> **GIVEN DATA**
(** What [Cleanup] leaves alone on any host, and what it has done when
    it runs to its end.  One call leaves every chain that is neither under
    the pod firewall or policy prefix nor one of KUBE-ROUTER-FORWARD and
    KUBE-ROUTER-OUTPUT exactly as it was (so the built-in chains keep their
    jumps and KUBE-ROUTER-INPUT its rules); it keeps KUBE-ROUTER-FORWARD and
    KUBE-ROUTER-OUTPUT, less the rules whose listing mentions the pod
    firewall prefix; it leaves every IP set outside the engine's prefixes
    in place; and when it runs to its end, no chain under the two prefixes
    and no IP set under the engine's prefixes is left, and no chain has
    appeared. *)
Lemma Cleanup_frame (h : host) :
  let h' := fst (Cleanup h) in
  (forall c : string,
      HasPrefix c kubePodFirewallChainPrefix = false ->
      HasPrefix c kubeNetworkPolicyChainPrefix = false ->
      c <> kubeForwardChainName -> c <> kubeOutputChainName ->
      chainRules (filterTable h') c = chainRules (filterTable h) c) /\
  (forall (c : string) (rules : list string),
      c = kubeForwardChainName \/ c = kubeOutputChainName ->
      is_Some (chainRules (filterTable h) kubeForwardChainName) ->
      chainRules (filterTable h) c = Some rules ->
      chainRules (filterTable h') c = Some (keptByCleanup c rules)) /\
  (forall entry : string * list string,
      In entry (ipsetTable h) ->
      HasPrefix (fst entry) kubeSourceIPSetPrefix = false ->
      HasPrefix (fst entry) kubeDestinationIPSetPrefix = false ->
      In entry (ipsetTable h')) /\
  (List.last (snd (Cleanup h)) "" = cleanedUp ->
   (forall c : string,
       In c (ListChains (filterTable h')) ->
       In c (ListChains (filterTable h)) /\
       HasPrefix c kubePodFirewallChainPrefix = false /\
       HasPrefix c kubeNetworkPolicyChainPrefix = false) /\
   ipsetTable h'
   = List.filter (fun entry => negb (HasPrefix (fst entry) kubeSourceIPSetPrefix
                                     || HasPrefix (fst entry) kubeDestinationIPSetPrefix))
                 (ipsetTable h)).
Proof.
  intros h'. subst h'. unfold Cleanup.
  set (log0 := ["Cleaning up iptables configuration permanently done by kube-router"]).
  destruct (ListRules (filterTable h) kubeForwardChainName) as [l1|e1] eqn:L1.
  2:{ cbn [fst snd]. split; [| split; [| split]]; [reflexivity | | auto | cleanup_failed].
      intros c rules _ [x Hx] _. unfold ListRules in L1. rewrite Hx in L1. discriminate L1. }
  pose proof (cleanupReferences_other kubeForwardChainName) as T1.
  pose proof (fun rules Hr =>
                cleanupReferences_scan kubeForwardChainName (filterTable h) rules l1 log0
                                       eq_refl Hr L1) as F1.
  pose proof (cleanupReferences_names kubeForwardChainName l1 (filterTable h) 0 0 log0) as N1.
  specialize (fun c Hc => T1 c l1 Hc (filterTable h) 0%Z 0%Z log0).
  destruct (cleanupReferences (filterTable h) kubeForwardChainName l1 0 0 log0)
    as [t1 log1]. cbn [fst] in T1, F1, N1.
  destruct (ListRules t1 kubeOutputChainName) as [l2|e2] eqn:L2.
  2:{ cbn [fst snd filterTable ipsetTable]. split; [| split; [| split]].
      - intros c _ _ Hf _. now apply T1.
      - intros c rules [-> | ->] _ Hr; [now apply F1 |].
        rewrite <- T1 in Hr by discriminate.
        unfold ListRules in L2. rewrite Hr in L2. discriminate L2.
      - auto.
      - cleanup_failed. }
  pose proof (cleanupReferences_other kubeOutputChainName) as T2.
  pose proof (fun rules Hr =>
                cleanupReferences_scan kubeOutputChainName t1 rules l2 log1 eq_refl Hr L2) as F2.
  pose proof (cleanupReferences_names kubeOutputChainName l2 t1 0 0 log1) as N2.
  specialize (fun c Hc => T2 c l2 Hc t1 0%Z 0%Z log1).
  destruct (cleanupReferences t1 kubeOutputChainName l2 0 0 log1) as [t2 log2].
  cbn [fst] in T2, F2, N2.
  pose proof (fun c Hc => flushAndDelete_other kubePodFirewallChainPrefix c (ListChains t2) Hc t2)
    as T3.
  pose proof (flushAndDelete_done kubePodFirewallChainPrefix (ListChains t2) t2) as D3.
  destruct (flushAndDelete kubePodFirewallChainPrefix t2 (ListChains t2)) as [t3 r3].
  cbn [fst] in T3.
  assert (K3 : forall c, HasPrefix c kubePodFirewallChainPrefix = false ->
                         c <> kubeForwardChainName -> c <> kubeOutputChainName ->
                         chainRules t3 c = chainRules (filterTable h) c).
  { intros c Hp Hf Ho. rewrite T3, T2, T1; auto. }
  assert (S3 : forall c rules,
             c = kubeForwardChainName \/ c = kubeOutputChainName ->
             chainRules (filterTable h) c = Some rules ->
             chainRules t3 c = Some (keptByCleanup c rules)).
  { intros c rules [-> | ->] Hr.
    - rewrite T3 by reflexivity. rewrite T2 by discriminate. now apply F1.
    - rewrite T3 by reflexivity. apply F2. rewrite T1 by discriminate. exact Hr. }
  destruct r3 as [err3|].
  { cbn [fst snd filterTable ipsetTable]. split; [| split; [| split]].
    - intros c Hp _ Hf Ho. now apply K3.
    - intros c rules Hc _ Hr. now apply S3.
    - auto.
    - cleanup_failed. }
  pose proof (fun c Hc => flushAndDelete_other kubeNetworkPolicyChainPrefix c (ListChains t3) Hc t3)
    as T4.
  pose proof (flushAndDelete_done kubeNetworkPolicyChainPrefix (ListChains t3) t3) as D4.
  destruct (flushAndDelete kubeNetworkPolicyChainPrefix t3 (ListChains t3)) as [t4 r4].
  cbn [fst] in T4.
  assert (K4 : forall c, HasPrefix c kubePodFirewallChainPrefix = false ->
                         HasPrefix c kubeNetworkPolicyChainPrefix = false ->
                         c <> kubeForwardChainName -> c <> kubeOutputChainName ->
                         chainRules t4 c = chainRules (filterTable h) c).
  { intros c Hp Hn Hf Ho. rewrite T4 by exact Hn. now apply K3. }
  assert (S4 : forall c rules,
             c = kubeForwardChainName \/ c = kubeOutputChainName ->
             is_Some (chainRules (filterTable h) kubeForwardChainName) ->
             chainRules (filterTable h) c = Some rules ->
             chainRules t4 c = Some (keptByCleanup c rules)).
  { intros c rules Hc _ Hr. rewrite T4 by (destruct Hc as [-> | ->]; reflexivity).
    now apply S3. }
  destruct r4 as [err4|]; cbn [fst snd filterTable ipsetTable].
  { split; [| split; [| split]]; [exact K4 | exact S4 | auto | cleanup_failed]. }
  split; [exact K4 |]. split; [exact S4 |]. split.
  - intros entry Hin Hs Hd. unfold DestroyAllWithin. apply filter_In.
    split; [exact Hin |]. now rewrite Hs, Hd.
  - intros _. split; [| reflexivity].
    intros c Hc.
    destruct (D4 t4 eq_refl c Hc) as [Hc3 Hn4].
    destruct (D3 t3 eq_refl c Hc3) as [Hc2 Hn3].
    split; [now rewrite <- N1, <- N2 |]. split.
    + destruct (HasPrefix c kubePodFirewallChainPrefix) eqn:E; [| reflexivity].
      exfalso. now apply Hn3.
    + destruct (HasPrefix c kubeNetworkPolicyChainPrefix) eqn:E; [| reflexivity].
      exfalso. now apply Hn4.
Qed.
(** The method of a written member: the one selected from the entry name
    for a file, [ZIP_STORED] for a directory. *)
Lemma entry_result_method `{D : Deflater} (fs : filesystem)
      (template_dir fname : string) (zi : ZipInfo) :
  entry_result fs template_dir fname = Ok (Some zi) ->
  compress_type zi =
  if S_ISDIR (stat fs (OsPath.join template_dir fname))
  then ZIP_STORED else compress_of fname.
Proof.
  intros R.
  destruct (stat fs (OsPath.join template_dir fname)) as [|c| |] eqn:S.
  - apply present_missing in S. apply (entry_result_missing fs) in S.
    congruence.
  - rewrite (entry_result_regular _ _ _ _ S) in R.
    destruct (arcname fname); [|discriminate]. now injection R as <-.
  - rewrite (entry_result_unreadable _ _ _ S) in R.
    destruct (arcname fname); discriminate.
  - rewrite (entry_result_directory _ _ _ S) in R.
    destruct (arcname fname); [|discriminate]. now injection R as <-.
Qed.

(** A plain path that is not a directory is stored under its own name. *)
Lemma stored_as_plain (fs : filesystem) (template_dir fname name : string) :
  stored_as fs template_dir fname name ->
  plain_path fname = true ->
  S_ISDIR (stat fs (OsPath.join template_dir fname)) = false ->
  name = fname.
Proof.
  unfold stored_as, from_file. intros F P N.
  fold (arcname fname) in F. rewrite (plain_path_arcname _ P) in F.
  destruct (stat fs (OsPath.join template_dir fname));
    try discriminate; now injection F as <-.
Qed.

Lemma stored_as_plain_list (fs : filesystem) (template_dir : string)
      (entries names : list string) :
  Forall2 (stored_as fs template_dir) entries names ->
  Forall (fun fname =>
            plain_path fname = true /\
            S_ISDIR (stat fs (OsPath.join template_dir fname)) = false)
         entries ->
  names = entries.
Proof.
  induction 1 as [|fname name entries names S _ IH]; intros F;
    [reflexivity|].
  inversion F as [|? ? [P N] F']; subst.
  rewrite (stored_as_plain _ _ _ _ S P N). now rewrite (IH F').
Qed.

Lemma compress_of_stored (fname : string) :
  compress_of fname = ZIP_STORED <->
  fname = "mimetype"%string \/ exists p, fname = (p ++ ".png")%string.
Proof.
  unfold compress_of. rewrite <- endswith_iff, <- String.eqb_eq.
  destruct (String.eqb fname "mimetype"), (PyStr.endswith fname ".png");
    simpl; split; intros; try discriminate; auto.
  destruct H as [H|H]; discriminate.
Qed.

(** C2 as stated fails on a directory: the only entry written is neither
    [mimetype] nor a [.png] name, the script selects Deflate for it, and
    the member is recorded with Store. *)
Lemma directory_member_is_stored :
  let w := snd (run directory_fs "/src" "/out.zip" ["Contents"%string])
  in
  members w = [mkZipInfo "Contents/" ZIP_STORED []] /\
  compress_of "Contents" = ZIP_DEFLATED /\
  ~ (forall zi fname,
       In zi (members w) -> In fname ["Contents"%string] ->
       (compress_type zi = ZIP_STORED <->
        fname = "mimetype"%string \/ exists p, fname = (p ++ ".png")%string)).
Proof.
  cbv zeta. split; [reflexivity|]. split; [reflexivity|].
  intros H.
  specialize (H (mkZipInfo "Contents/" ZIP_STORED []) "Contents"%string).
  destruct H as [H _]; [left; reflexivity | left; reflexivity |].
  specialize (H eq_refl). apply compress_of_stored in H. discriminate.
Qed.
(** The de-duplication loop: either it leaves through the cancellation
    branch, having just seen the channel closed, or it saw it open every
    time and kept the records the store does not hold, in their order. *)
Lemma filterOnline_spec (sig : Signal) (allVacancies joobleVacancies acc : list Vacancy)
    (p : Probe) :
  faithful sig p ->
  faithful sig (snd (filterOnline allVacancies joobleVacancies acc sig p))
  /\ match fst (filterOnline allVacancies joobleVacancies acc sig p) with
     | None => In true (seen (snd (filterOnline allVacancies joobleVacancies acc sig p)))
     | Some filtered =>
         filtered = acc ++ List.filter (notInStore allVacancies) joobleVacancies
         /\ (In true (seen (snd (filterOnline allVacancies joobleVacancies acc sig p)))
             -> In true (seen p))
     end.
Proof.
  revert acc p. induction joobleVacancies as [|onlineV rest IH]; intros acc p Hp.
  - simpl. split; [exact Hp|]. split; [now rewrite app_nil_r | tauto].
  - cbn [filterOnline List.filter]. unfold bind.
    pose proof (faithful_poll sig p Hp) as Hp1.
    unfold poll in *. cbn [snd] in Hp1.
    destruct (closedAt sig (clock p)) eqn:Hclosed.
    + simpl. split; [exact Hp1 | now left].
    + change (notInStore allVacancies onlineV)
        with (negb (foundLocally allVacancies onlineV)).
      destruct (foundLocally allVacancies onlineV); cbn [negb].
      * destruct (IH acc _ Hp1) as [Hf Hres]. split; [exact Hf|].
        destruct (fst (filterOnline allVacancies rest acc sig _)); [|exact Hres].
        destruct Hres as [Heq Hseen]. split; [exact Heq|].
        intros Hin. apply Hseen in Hin. simpl in Hin.
        destruct Hin as [Hin|Hin]; [discriminate | exact Hin].
      * destruct (IH (acc ++ [onlineV]) _ Hp1) as [Hf Hres]. split; [exact Hf|].
        destruct (fst (filterOnline allVacancies rest (acc ++ [onlineV]) sig _));
          [|exact Hres].
        destruct Hres as [Heq Hseen]. split.
        { rewrite Heq, <- app_assoc. reflexivity. }
        intros Hin. apply Hseen in Hin. simpl in Hin.
        destruct Hin as [Hin|Hin]; [discriminate | exact Hin].
Qed.

(** What the task does once the client has returned, in terms of the
    client's result and of what the task sees of the channel. *)
Lemma runSearch_spec (currentSearchTerm : string) (net : Exchange)
    (allVacancies : list Vacancy) (sig : Signal) :
  let result := fst (searchVacanciesJooble currentSearchTerm "" net sig start) in
  let view := fst (runSearch currentSearchTerm net allVacancies sig) in
  let p := snd (runSearch currentSearchTerm net allVacancies sig) in
  faithful sig p
  /\ (In true (seen p) -> outcomeOf view = Cancelled)
  /\ (outcomeOf view = Cancelled ->
      In true (seen p)
      \/ exists err, result = SearchError err /\ Contains err "context canceled" = true)
  /\ (forall records, outcomeOf view = Results records ->
      exists raw, result = Vacancies raw
                  /\ records = List.filter (notInStore allVacancies) raw)
  /\ (forall err, result = SearchError err -> Contains err "context canceled" = true ->
      outcomeOf view = Cancelled)
  /\ (forall raw, result = Vacancies raw -> ~ In true (seen p) ->
      outcomeOf view = Results (List.filter (notInStore allVacancies) raw)).
Proof.
  unfold runSearch, onlineSearchTask, bind.
  pose proof (searchVacanciesJooble_faithful currentSearchTerm "" net sig start
                (faithful_start sig)) as Hp1.
  destruct (searchVacanciesJooble currentSearchTerm "" net sig start) as [result p1].
  cbn [fst snd] in *.
  pose proof (faithful_poll sig p1 Hp1) as Hp2.
  pose proof (faithful_closed sig p1 Hp1) as Hseen1.
  unfold poll in *. cbn [snd] in Hp2.
  destruct (closedAt sig (clock p1)) eqn:Hclosed.
  { (* the channel is closed when the client returns *)
    cbn. repeat split; try (intros; exact Hp2); try reflexivity; try discriminate.
    - intros _. left. now left.
    - intros raw _ Hno. exfalso. apply Hno. now left. }
  assert (Hnone1 : ~ In true (seen p1)) by (intros Hin; apply Hseen1 in Hin; discriminate).
  set (p2 := {| clock := S (clock p1); seen := false :: seen p1 |}) in *.
  assert (Hnone2 : ~ In true (seen p2)).
  { simpl. intros [Hin|Hin]; [discriminate | now apply Hnone1]. }
  destruct result as [joobleVacancies|err]; cbn [publish].
  - (* the client returned a list *)
    unfold bind.
    destruct (filterOnline_spec sig allVacancies joobleVacancies [] p2 Hp2) as [Hp3 Hres].
    destruct (filterOnline allVacancies joobleVacancies [] sig p2) as [filtered p3].
    cbn [fst snd] in *.
    destruct filtered as [filtered|].
    + destruct Hres as [Heq Hseen3]. rewrite app_nil_l in Heq. subst filtered.
      assert (Hnone3 : ~ In true (seen p3)) by tauto.
      set (kept := List.filter (notInStore allVacancies) joobleVacancies) in *.
      destruct (length kept =? 0)%nat.
      * pose proof (faithful_poll sig p3 Hp3) as Hp4.
        unfold poll in *. cbn [snd] in Hp4.
        destruct (closedAt sig (clock p3)); cbn.
        -- repeat split; try exact Hp4; try reflexivity; try discriminate.
           ++ intros _. left. now left.
           ++ intros raw _ Hno. exfalso. apply Hno. now left.
        -- repeat split; try exact Hp4; try discriminate.
           ++ intros [Hin|Hin]; [discriminate | tauto].
           ++ intros records Hrec. injection Hrec as <-. now exists joobleVacancies.
           ++ intros raw Hraw _. injection Hraw as <-. reflexivity.
      * cbn. repeat split; try exact Hp3; try discriminate.
        -- tauto.
        -- intros records Hrec. injection Hrec as <-. now exists joobleVacancies.
        -- intros raw Hraw _. injection Hraw as <-. reflexivity.
    + cbn. repeat split; try exact Hp3; try reflexivity; try discriminate.
      * intros _. now left.
      * intros raw _ Hno. exfalso. now apply Hno.
  - (* the client returned an error *)
    destruct (Contains err "context canceled") eqn:Htext; cbn.
    + repeat split; try exact Hp2; try reflexivity; try discriminate.
      intros _. right. now exists err.
    + repeat split; try exact Hp2; try discriminate.
      * intros [Hin|Hin]; [discriminate | tauto].
      * intros err' Herr Htext'. injection Herr as <-. congruence.
Qed.

(** C1 -- whenever the background task has seen the cancel channel closed
    at one of its checkpoints, the outcome it delivers is Cancelled,
    whatever the network call returned, a list or an error. *)
Theorem cancellation_wins (currentSearchTerm : string) (net : Exchange)
    (allVacancies : list Vacancy) (sig : Signal) :
  In true (seen (snd (runSearch currentSearchTerm net allVacancies sig))) ->
  outcomeOf (fst (runSearch currentSearchTerm net allVacancies sig)) = Cancelled.
Proof.
  intros Hseen.
  now apply (runSearch_spec currentSearchTerm net allVacancies sig).
Qed.

(** C3 -- the results delivered are the client's list without the records
    whose title and company match, without regard to case, those of some
    record of the store, the others staying in the order the client gave
    them. *)
Theorem results_are_deduplicated (currentSearchTerm : string) (net : Exchange)
    (allVacancies : list Vacancy) (sig : Signal) :
  (forall records,
      outcomeOf (fst (runSearch currentSearchTerm net allVacancies sig)) = Results records ->
      exists raw,
        fst (searchVacanciesJooble currentSearchTerm "" net sig start) = Vacancies raw
        /\ records = List.filter (notInStore allVacancies) raw)
  /\ (forall raw,
        closeAt sig = None ->
        fst (searchVacanciesJooble currentSearchTerm "" net sig start) = Vacancies raw ->
        outcomeOf (fst (runSearch currentSearchTerm net allVacancies sig))
        = Results (List.filter (notInStore allVacancies) raw))
  /\ (forall onlineV,
        notInStore allVacancies onlineV = false <->
        exists localV, In localV allVacancies
                       /\ EqualFold (Title onlineV) (Title localV) = true
                       /\ EqualFold (Company onlineV) (Company localV) = true).
Proof.
  destruct (runSearch_spec currentSearchTerm net allVacancies sig)
    as [Hfaithful [_ [_ [Hresults [_ Hopen]]]]].
  split; [exact Hresults|]. split.
  - intros raw Hnone Hraw. apply Hopen; [exact Hraw|].
    exact (faithful_never sig _ Hfaithful Hnone).
  - intros onlineV. unfold notInStore, sameKey.
    rewrite negb_false_iff, existsb_exists.
    split; intros [localV [Hin Hkey]]; exists localV; split; try exact Hin.
    + now apply andb_true_iff in Hkey.
    + now apply andb_true_iff.
Qed.

(** C9, as the code has it -- on a transport failure the client tells a
    cancelled request from another error by the state of the cancel
    channel and of the request context, whatever the text of the error;
    the task then reports Cancelled exactly when it has seen the channel
    closed at a checkpoint or the text of the client's error contains
    ["context canceled"]. *)
Theorem cancelled_by_state_or_by_text (currentSearchTerm : string) (net : Exchange)
    (allVacancies : list Vacancy) (sig : Signal) :
  (forall keywords location p err,
      marshal net = None -> newRequest net = None -> clientDo net = inl err ->
      fst (searchVacanciesJooble keywords location net sig p)
      = if closedAt sig (clock p)
        then SearchError "поиск отменен пользователем (сигнал из UI)"
        else if canceledAt sig (S (clock p))
             then SearchError "поиск отменен пользователем (контекст HTTP)"
             else SearchError ("ошибка выполнения HTTP запроса: " +:+ err))
  /\ (outcomeOf (fst (runSearch currentSearchTerm net allVacancies sig)) = Cancelled <->
      In true (seen (snd (runSearch currentSearchTerm net allVacancies sig)))
      \/ exists err,
           fst (searchVacanciesJooble currentSearchTerm "" net sig start) = SearchError err
           /\ Contains err "context canceled" = true).
Proof.
  split.
  - intros keywords location p err Hm Hr Hdo.
    unfold searchVacanciesJooble. rewrite Hm, Hr, Hdo.
    unfold bind, poll, ctxCanceled.
    destruct (closedAt sig (clock p)); [reflexivity|].
    cbn [clock].
    destruct (canceledAt sig (S (clock p))); reflexivity.
  - destruct (runSearch_spec currentSearchTerm net allVacancies sig)
      as [_ [Hseen [Hwhy [_ [Htext _]]]]].
    split; [exact Hwhy|].
    intros [Hin | [err [Herr Hcontains]]]; [now apply Hseen | now apply (Htext err)].
Qed.

End TaskProperties.

(* ================================================================== *)
(** * Sorting                                                          *)
(* ================================================================== *)

Lemma stringLess_irrefl (s : string) : stringLess s s = false.
Proof.
  unfold stringLess, String.ltb.
  pose proof (String.compare_antisym s s) as Hanti.
  destruct (String.compare s s); simpl in Hanti; congruence.
Qed.

(** On two elements [sort.SliceStable] is one step of insertion sort. *)
Lemma SliceStable_pair {A : Type} (less : list A -> nat -> nat -> bool) (x y : A) :
  SliceStable less [x; y] = if less [x; y] 1 0 then [y; x] else [x; y].
Proof.
  unfold SliceStable, stable_func. simpl.
  unfold insertionSort_func. simpl.
  destruct (less [x; y] 1 0); reflexivity.
Qed.

Section SortProperties.

Context `{CaseFolding}.

Lemma Less_sortKey (m : VacancyModel) (i j : nat) (a b : Vacancy) :
  items m !! i = Some a -> items m !! j = Some b ->
  Less m i j
  = match sortOrder m with
    | SortDescending => negb (stringLess (sortKey (sortColumn m) a) (sortKey (sortColumn m) b))
    | SortAscending => stringLess (sortKey (sortColumn m) a) (sortKey (sortColumn m) b)
    end.
Proof.
  intros Hi Hj. unfold Less, sortKey. rewrite Hi, Hj.
  destruct (sortColumn m) as [|p|p]; try reflexivity.
  destruct p as [p|p|]; try reflexivity;
    destruct p as [p|p|]; reflexivity.
Qed.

> **EXERCISE OBJECTIVE**
Every line that contains the string "пользователем" should be copied from the records.

> **EXERCISE SOLUTION**
        then SearchError "поиск отменен пользователем (сигнал из UI)"
             then SearchError "поиск отменен пользователем (контекст HTTP)"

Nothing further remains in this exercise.